## Assignment
Write each line again exactly as it is, from the opening line of the records below through the one containing "((exists pre e", and add nothing.

## Records provided
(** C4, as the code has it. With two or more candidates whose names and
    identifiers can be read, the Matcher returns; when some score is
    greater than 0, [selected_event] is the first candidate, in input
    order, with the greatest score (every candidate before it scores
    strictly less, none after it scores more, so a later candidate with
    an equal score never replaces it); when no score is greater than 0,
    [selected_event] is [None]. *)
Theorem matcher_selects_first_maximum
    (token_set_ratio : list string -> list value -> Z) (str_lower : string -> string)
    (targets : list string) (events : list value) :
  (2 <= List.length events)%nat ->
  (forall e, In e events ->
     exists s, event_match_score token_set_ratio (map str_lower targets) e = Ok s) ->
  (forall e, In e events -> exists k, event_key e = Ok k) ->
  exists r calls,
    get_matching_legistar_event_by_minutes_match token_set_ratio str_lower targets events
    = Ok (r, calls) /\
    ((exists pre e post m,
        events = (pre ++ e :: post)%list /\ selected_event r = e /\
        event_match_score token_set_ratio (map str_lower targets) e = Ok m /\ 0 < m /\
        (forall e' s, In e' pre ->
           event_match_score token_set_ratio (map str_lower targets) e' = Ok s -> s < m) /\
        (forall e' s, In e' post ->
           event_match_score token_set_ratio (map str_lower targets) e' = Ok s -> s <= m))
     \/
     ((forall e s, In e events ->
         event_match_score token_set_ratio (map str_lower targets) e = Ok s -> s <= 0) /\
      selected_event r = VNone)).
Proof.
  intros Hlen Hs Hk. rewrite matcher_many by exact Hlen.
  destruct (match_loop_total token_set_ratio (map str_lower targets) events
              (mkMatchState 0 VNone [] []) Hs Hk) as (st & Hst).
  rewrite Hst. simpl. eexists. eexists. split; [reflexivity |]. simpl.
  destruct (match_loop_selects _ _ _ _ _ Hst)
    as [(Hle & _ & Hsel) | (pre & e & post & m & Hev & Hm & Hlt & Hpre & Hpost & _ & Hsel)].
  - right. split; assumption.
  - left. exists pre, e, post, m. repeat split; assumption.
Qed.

## Task response
(** C4, as the code has it. With two or more candidates whose names and
    identifiers can be read, the Matcher returns; when some score is
    greater than 0, [selected_event] is the first candidate, in input
    order, with the greatest score (every candidate before it scores
    strictly less, none after it scores more, so a later candidate with
    an equal score never replaces it); when no score is greater than 0,
    [selected_event] is [None]. *)
Theorem matcher_selects_first_maximum
    (token_set_ratio : list string -> list value -> Z) (str_lower : string -> string)
    (targets : list string) (events : list value) :
  (2 <= List.length events)%nat ->
  (forall e, In e events ->
     exists s, event_match_score token_set_ratio (map str_lower targets) e = Ok s) ->
  (forall e, In e events -> exists k, event_key e = Ok k) ->
  exists r calls,
    get_matching_legistar_event_by_minutes_match token_set_ratio str_lower targets events
    = Ok (r, calls) /\
    ((exists pre e post m,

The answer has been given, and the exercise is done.